◆ PROBLEM
From the entries below, count the lines holding the word "Import" and give nothing but the number.

-- Opening Marker --

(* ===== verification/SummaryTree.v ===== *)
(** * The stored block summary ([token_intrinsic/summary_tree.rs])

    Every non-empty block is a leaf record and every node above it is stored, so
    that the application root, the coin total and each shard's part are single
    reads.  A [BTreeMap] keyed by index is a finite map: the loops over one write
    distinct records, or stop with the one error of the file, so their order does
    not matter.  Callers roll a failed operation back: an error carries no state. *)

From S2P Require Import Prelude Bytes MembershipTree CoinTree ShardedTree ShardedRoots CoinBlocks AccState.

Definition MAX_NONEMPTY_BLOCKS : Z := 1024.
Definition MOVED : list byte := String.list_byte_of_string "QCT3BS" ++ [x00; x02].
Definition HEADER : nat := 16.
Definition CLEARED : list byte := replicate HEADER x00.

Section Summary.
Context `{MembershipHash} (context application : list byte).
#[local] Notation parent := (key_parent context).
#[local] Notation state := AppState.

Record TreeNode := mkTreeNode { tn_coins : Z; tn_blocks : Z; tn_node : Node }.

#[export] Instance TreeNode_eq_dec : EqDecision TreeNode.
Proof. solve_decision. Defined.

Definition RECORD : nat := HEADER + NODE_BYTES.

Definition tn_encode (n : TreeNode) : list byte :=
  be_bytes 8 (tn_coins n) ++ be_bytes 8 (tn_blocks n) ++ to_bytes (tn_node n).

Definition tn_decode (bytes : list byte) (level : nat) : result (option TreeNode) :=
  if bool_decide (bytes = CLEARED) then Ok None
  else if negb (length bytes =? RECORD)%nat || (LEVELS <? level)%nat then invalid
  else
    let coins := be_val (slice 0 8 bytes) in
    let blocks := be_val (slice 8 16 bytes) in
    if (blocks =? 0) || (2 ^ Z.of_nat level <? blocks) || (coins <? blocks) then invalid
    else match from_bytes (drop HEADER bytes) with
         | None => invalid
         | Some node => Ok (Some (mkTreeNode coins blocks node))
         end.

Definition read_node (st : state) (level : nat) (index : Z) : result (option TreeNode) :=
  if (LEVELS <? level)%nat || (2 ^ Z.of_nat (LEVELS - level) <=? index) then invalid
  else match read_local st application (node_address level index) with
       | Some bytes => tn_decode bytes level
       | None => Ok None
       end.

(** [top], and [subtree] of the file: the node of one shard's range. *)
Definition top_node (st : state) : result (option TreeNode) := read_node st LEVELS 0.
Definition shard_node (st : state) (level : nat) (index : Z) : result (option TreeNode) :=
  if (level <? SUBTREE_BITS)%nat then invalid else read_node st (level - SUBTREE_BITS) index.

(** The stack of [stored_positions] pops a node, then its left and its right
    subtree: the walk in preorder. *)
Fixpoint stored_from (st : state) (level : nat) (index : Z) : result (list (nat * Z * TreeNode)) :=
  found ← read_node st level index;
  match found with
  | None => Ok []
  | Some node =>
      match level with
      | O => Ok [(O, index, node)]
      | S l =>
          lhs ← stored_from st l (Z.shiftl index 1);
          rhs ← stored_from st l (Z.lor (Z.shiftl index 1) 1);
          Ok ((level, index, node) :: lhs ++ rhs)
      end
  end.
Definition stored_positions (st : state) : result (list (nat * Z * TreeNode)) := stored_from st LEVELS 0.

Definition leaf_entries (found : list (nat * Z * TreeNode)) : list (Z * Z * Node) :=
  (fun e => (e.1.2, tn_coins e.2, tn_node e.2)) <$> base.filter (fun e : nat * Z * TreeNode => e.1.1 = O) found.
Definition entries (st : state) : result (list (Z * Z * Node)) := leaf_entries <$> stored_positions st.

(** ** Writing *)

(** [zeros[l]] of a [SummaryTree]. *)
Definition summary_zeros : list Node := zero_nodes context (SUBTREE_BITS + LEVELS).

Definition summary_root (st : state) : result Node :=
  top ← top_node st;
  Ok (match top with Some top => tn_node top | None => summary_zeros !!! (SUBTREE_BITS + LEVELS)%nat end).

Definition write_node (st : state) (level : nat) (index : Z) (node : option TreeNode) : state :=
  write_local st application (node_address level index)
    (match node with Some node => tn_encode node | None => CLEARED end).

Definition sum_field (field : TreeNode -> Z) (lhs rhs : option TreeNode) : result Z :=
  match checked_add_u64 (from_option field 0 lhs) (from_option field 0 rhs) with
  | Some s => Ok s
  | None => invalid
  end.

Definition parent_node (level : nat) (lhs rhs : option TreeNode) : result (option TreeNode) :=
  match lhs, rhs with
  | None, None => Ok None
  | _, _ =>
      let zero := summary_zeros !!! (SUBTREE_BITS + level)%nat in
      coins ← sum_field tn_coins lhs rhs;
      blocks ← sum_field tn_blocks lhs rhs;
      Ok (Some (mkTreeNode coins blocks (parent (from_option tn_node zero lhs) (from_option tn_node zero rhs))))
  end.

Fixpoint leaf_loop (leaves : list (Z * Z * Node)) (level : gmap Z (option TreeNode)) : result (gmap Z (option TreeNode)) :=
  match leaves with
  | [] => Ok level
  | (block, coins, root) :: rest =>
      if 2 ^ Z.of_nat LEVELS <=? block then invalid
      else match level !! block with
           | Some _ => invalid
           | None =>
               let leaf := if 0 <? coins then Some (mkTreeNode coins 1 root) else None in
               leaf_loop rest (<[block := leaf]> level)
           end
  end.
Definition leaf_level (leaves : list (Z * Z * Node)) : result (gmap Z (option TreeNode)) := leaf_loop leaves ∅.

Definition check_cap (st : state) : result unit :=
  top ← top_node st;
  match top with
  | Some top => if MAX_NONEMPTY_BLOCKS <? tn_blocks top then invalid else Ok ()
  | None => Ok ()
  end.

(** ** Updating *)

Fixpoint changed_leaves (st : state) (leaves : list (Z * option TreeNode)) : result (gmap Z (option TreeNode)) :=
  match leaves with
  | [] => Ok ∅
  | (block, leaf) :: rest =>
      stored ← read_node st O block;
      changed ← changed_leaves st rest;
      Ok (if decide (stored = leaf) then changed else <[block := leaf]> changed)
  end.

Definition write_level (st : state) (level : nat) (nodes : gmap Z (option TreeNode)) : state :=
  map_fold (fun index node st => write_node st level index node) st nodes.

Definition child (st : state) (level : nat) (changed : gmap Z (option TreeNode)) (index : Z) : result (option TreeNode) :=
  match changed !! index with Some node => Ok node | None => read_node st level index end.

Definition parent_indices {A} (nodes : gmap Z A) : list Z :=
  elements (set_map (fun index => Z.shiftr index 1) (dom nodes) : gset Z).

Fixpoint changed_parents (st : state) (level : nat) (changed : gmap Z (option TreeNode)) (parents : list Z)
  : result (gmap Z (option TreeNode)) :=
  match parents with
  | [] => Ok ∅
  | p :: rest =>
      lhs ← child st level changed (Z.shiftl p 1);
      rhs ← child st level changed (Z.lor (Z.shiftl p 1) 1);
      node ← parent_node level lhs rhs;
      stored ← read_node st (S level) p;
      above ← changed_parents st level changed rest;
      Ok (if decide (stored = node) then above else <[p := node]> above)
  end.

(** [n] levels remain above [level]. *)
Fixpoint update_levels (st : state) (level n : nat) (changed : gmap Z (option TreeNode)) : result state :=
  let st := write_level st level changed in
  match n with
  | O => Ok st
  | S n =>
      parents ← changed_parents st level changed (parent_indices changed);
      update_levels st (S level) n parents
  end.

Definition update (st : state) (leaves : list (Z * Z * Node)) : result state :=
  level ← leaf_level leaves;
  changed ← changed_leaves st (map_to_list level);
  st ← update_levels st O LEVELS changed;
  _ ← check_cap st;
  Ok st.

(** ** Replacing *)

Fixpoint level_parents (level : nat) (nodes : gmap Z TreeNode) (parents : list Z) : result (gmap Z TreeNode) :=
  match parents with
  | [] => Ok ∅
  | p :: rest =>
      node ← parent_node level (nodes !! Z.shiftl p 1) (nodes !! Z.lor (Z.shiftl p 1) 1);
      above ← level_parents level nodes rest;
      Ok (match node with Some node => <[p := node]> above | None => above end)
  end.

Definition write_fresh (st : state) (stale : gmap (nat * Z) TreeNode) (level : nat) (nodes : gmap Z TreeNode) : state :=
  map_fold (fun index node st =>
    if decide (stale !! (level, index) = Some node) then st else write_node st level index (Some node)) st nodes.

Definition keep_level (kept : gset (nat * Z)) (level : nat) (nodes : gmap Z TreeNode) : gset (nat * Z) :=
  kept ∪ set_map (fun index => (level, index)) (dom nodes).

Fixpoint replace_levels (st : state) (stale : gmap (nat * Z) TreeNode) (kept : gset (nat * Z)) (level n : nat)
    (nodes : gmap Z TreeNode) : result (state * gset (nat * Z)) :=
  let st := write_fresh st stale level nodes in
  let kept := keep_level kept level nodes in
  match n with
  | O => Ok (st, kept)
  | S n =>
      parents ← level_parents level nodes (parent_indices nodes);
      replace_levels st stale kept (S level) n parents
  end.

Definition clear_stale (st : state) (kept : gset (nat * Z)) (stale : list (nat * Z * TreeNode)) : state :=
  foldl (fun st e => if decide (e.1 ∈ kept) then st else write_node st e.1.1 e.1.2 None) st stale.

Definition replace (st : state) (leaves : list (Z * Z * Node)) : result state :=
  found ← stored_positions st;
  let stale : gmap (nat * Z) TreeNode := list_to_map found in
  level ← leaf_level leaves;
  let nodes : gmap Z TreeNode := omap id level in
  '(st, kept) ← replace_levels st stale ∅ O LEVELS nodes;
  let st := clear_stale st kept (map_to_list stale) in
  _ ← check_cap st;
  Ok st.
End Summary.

-- Closing Marker --
-- Opening Marker --

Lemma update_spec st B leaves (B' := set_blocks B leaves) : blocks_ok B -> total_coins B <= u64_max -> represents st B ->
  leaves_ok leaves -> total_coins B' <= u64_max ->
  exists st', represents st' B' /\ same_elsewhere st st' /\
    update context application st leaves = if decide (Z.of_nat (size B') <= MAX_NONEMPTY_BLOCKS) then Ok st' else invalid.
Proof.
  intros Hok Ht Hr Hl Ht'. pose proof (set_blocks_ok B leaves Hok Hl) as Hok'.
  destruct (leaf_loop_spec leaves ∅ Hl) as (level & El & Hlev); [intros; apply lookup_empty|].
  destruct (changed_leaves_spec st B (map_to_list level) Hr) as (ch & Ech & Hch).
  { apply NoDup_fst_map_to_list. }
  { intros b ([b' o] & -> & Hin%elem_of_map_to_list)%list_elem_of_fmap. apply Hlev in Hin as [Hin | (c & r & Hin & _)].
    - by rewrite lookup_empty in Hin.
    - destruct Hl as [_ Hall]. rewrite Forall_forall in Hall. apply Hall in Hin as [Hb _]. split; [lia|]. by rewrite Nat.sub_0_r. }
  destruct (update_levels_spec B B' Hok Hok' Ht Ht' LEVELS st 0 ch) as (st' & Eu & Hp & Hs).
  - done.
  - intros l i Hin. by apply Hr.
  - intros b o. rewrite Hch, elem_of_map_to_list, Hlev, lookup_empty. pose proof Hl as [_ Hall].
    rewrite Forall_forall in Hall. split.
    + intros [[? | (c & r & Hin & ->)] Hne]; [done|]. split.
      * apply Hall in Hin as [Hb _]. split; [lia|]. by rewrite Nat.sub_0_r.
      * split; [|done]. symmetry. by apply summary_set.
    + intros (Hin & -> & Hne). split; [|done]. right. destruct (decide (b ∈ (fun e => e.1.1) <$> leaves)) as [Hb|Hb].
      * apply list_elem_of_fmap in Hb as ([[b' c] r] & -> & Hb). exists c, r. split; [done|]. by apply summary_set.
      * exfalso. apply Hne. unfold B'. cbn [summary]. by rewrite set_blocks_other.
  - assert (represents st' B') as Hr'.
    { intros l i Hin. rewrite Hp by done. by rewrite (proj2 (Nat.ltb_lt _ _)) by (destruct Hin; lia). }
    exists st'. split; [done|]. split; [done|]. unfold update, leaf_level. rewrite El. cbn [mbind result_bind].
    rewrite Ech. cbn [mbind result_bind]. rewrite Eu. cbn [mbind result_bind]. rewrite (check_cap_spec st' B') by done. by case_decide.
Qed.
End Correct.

-- Closing Marker --
-- Opening Marker --

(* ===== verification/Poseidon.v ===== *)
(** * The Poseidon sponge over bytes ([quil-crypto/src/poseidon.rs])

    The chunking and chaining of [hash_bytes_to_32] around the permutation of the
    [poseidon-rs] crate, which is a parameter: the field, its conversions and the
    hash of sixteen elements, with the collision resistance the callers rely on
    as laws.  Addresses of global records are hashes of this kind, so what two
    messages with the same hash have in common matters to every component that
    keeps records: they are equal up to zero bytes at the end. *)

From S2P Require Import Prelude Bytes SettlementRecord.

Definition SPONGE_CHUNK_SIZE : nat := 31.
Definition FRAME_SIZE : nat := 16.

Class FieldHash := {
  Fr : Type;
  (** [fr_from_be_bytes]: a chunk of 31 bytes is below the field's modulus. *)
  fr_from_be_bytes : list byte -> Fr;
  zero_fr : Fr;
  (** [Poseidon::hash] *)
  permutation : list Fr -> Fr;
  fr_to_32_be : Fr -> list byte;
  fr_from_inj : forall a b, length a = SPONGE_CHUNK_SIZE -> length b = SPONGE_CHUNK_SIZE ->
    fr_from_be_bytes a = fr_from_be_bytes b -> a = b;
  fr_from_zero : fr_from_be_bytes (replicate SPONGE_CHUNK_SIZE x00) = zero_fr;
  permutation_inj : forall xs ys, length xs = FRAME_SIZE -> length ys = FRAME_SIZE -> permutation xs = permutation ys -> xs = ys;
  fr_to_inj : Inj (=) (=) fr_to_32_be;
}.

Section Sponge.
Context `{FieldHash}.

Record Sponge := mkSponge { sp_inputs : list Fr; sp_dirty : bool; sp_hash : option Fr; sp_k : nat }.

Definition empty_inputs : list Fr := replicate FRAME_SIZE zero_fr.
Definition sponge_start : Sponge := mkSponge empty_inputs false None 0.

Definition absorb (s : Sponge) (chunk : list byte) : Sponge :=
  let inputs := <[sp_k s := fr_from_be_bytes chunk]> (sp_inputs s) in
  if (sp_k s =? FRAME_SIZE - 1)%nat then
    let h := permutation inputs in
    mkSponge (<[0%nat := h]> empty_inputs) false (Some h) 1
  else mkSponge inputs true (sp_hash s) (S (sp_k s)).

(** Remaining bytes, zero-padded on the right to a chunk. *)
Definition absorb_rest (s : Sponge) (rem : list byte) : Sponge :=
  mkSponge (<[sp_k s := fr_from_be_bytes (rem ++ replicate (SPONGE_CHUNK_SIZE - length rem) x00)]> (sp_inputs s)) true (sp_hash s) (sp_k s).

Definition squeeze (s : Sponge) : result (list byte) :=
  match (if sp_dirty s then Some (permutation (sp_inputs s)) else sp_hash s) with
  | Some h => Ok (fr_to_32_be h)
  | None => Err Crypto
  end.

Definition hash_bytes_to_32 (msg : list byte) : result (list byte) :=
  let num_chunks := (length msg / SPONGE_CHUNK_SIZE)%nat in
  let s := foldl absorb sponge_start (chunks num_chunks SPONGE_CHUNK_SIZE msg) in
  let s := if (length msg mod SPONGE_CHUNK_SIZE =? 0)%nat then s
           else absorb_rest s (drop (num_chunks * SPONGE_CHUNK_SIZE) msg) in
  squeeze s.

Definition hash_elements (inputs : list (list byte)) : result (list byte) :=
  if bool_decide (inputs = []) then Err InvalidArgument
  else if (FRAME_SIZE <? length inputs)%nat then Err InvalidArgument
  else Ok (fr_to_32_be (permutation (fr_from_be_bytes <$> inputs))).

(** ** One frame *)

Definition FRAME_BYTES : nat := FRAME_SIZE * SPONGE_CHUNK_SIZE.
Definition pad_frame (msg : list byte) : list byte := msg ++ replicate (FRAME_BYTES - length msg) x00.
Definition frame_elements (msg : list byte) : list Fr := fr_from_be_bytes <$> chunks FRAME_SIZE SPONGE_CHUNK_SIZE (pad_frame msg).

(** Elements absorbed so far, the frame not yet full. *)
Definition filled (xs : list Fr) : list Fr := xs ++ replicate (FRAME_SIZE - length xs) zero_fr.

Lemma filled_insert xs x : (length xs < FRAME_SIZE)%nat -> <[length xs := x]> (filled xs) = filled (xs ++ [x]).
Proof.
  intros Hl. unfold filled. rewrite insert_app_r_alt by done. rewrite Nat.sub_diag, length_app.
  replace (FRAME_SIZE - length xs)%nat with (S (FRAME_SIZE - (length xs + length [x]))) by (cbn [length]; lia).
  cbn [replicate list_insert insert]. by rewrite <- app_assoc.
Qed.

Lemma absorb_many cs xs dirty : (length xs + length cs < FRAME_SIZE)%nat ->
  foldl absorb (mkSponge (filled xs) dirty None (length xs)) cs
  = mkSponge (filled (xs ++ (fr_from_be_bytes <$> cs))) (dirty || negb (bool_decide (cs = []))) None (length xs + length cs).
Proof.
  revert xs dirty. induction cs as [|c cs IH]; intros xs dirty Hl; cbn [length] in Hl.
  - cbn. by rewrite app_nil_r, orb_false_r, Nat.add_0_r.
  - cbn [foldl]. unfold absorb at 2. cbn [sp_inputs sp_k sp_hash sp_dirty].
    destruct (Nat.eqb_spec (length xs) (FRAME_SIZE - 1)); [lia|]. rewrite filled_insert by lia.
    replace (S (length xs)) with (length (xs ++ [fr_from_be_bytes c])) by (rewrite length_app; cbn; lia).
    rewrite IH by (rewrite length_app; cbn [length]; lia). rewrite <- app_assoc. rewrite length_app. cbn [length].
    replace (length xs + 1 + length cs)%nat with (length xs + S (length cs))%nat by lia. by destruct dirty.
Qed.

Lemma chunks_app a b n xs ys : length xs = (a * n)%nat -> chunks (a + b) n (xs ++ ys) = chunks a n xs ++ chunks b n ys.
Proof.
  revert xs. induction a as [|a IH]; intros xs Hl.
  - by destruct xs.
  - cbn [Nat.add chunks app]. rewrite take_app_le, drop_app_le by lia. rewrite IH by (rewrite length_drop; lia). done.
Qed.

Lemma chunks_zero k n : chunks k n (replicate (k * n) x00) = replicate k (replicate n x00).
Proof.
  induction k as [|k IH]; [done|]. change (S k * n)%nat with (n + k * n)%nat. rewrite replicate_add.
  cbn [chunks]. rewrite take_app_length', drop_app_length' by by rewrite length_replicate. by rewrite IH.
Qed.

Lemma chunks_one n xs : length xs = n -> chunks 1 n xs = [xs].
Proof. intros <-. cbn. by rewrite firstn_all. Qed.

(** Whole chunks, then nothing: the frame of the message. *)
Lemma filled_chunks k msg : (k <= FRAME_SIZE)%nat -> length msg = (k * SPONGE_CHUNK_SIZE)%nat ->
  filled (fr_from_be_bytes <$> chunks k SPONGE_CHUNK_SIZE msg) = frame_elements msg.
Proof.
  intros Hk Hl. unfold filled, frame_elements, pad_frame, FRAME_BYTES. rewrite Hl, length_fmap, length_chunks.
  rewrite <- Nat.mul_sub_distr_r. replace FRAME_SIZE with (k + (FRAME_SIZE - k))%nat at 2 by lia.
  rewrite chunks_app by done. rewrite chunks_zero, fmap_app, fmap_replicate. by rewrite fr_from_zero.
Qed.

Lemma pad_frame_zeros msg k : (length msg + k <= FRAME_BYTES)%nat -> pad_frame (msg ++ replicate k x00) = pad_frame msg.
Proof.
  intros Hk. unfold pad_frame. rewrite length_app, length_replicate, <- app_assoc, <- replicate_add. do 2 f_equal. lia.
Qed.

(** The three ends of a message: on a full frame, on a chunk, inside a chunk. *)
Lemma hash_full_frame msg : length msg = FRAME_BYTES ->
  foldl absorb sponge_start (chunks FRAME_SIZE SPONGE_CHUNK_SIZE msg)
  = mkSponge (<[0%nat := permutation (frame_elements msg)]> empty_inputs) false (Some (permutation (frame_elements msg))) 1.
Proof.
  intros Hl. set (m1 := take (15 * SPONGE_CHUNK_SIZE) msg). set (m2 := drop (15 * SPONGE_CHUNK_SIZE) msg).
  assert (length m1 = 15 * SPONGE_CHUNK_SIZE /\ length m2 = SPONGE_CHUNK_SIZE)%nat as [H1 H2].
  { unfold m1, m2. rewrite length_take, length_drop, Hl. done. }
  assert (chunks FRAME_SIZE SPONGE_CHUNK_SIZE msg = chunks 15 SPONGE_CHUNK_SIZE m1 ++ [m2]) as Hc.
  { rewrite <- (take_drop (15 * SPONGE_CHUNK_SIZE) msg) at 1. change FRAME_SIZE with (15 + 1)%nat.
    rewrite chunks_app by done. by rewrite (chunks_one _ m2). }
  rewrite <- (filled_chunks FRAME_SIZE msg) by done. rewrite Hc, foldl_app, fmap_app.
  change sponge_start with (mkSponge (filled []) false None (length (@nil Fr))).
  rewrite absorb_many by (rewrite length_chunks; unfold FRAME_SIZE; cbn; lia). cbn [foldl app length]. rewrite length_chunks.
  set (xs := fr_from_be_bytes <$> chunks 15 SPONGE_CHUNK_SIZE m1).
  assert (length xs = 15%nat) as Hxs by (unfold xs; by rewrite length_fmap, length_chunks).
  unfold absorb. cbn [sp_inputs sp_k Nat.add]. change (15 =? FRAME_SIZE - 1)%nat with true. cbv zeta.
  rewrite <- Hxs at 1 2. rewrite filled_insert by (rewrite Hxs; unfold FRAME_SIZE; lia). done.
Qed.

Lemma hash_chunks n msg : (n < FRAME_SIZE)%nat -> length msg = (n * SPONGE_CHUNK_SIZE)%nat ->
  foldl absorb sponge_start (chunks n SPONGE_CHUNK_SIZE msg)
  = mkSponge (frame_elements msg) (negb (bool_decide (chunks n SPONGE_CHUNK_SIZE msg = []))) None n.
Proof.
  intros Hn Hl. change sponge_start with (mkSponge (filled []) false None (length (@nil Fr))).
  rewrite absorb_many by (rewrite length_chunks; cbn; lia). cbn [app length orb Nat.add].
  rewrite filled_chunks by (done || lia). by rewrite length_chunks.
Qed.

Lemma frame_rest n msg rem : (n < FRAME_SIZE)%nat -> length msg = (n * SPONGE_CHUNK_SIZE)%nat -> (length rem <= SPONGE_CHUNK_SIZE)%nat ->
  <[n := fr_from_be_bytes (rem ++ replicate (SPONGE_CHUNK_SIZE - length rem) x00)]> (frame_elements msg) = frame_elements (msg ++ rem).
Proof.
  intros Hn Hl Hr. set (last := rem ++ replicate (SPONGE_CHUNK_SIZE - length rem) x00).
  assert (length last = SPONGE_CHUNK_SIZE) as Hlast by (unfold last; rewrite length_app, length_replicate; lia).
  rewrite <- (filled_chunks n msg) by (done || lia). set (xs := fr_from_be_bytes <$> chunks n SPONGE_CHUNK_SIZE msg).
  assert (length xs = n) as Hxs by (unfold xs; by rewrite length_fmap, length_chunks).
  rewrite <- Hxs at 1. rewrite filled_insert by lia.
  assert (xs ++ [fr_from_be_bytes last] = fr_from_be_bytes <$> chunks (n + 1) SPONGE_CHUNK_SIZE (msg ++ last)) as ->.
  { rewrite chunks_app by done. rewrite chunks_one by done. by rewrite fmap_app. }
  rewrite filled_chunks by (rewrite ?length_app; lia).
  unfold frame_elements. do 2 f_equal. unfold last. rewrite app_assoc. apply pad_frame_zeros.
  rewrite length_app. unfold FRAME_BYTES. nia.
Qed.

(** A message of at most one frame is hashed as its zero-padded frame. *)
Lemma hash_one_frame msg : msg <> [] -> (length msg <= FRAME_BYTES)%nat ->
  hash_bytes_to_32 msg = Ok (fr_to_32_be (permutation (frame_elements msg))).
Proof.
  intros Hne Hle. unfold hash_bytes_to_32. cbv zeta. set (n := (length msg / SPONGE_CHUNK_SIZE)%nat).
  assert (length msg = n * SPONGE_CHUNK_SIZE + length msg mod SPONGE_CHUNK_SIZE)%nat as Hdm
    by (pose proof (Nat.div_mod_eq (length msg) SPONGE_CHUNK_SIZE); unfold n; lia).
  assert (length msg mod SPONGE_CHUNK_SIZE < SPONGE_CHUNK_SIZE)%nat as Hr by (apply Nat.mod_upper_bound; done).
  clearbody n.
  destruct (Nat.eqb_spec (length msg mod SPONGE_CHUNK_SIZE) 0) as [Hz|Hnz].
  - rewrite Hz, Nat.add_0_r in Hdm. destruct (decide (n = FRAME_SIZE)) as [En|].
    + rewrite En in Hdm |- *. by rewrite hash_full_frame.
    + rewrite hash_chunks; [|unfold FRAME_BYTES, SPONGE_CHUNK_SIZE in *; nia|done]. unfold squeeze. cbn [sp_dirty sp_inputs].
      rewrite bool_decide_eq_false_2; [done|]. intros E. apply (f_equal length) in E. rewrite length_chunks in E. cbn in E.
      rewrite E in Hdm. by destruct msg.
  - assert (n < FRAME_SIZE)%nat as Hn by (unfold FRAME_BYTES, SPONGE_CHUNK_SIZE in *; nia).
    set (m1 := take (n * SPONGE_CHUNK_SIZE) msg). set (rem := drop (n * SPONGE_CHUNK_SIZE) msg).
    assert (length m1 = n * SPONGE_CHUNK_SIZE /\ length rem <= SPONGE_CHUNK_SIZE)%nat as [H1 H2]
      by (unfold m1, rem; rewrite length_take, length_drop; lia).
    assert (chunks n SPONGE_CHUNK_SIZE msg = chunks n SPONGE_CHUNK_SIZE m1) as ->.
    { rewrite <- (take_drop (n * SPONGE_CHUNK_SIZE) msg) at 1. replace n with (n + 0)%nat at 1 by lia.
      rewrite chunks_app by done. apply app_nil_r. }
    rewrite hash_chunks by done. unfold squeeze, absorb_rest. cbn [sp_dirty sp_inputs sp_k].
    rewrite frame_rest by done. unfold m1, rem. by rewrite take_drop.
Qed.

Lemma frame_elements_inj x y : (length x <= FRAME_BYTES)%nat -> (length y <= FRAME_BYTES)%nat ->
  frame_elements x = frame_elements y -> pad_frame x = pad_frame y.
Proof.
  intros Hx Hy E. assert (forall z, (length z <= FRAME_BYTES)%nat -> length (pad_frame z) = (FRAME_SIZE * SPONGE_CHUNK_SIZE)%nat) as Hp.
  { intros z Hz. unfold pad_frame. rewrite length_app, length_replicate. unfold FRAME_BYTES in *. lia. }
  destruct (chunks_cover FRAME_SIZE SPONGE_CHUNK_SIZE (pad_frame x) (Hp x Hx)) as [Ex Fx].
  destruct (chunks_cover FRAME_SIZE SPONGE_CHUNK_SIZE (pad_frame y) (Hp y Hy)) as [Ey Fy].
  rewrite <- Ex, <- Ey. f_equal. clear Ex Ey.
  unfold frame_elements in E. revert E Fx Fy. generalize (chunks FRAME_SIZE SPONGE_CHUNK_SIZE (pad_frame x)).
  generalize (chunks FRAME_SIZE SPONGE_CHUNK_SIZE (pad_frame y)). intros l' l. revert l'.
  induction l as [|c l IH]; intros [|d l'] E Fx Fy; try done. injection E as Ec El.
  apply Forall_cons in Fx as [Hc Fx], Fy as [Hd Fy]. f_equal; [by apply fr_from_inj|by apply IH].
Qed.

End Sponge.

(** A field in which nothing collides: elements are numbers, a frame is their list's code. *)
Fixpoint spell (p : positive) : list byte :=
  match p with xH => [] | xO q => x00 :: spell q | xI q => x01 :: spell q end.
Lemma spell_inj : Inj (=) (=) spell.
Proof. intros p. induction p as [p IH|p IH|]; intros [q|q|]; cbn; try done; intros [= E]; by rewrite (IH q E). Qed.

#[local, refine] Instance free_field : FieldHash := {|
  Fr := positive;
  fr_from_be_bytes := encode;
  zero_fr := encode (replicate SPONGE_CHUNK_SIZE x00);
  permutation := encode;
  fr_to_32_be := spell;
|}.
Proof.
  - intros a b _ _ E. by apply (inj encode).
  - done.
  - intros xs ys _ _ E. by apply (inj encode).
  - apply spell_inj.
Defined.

-- Closing Marker --

◆ ANSWER TO THE EXERCISE
2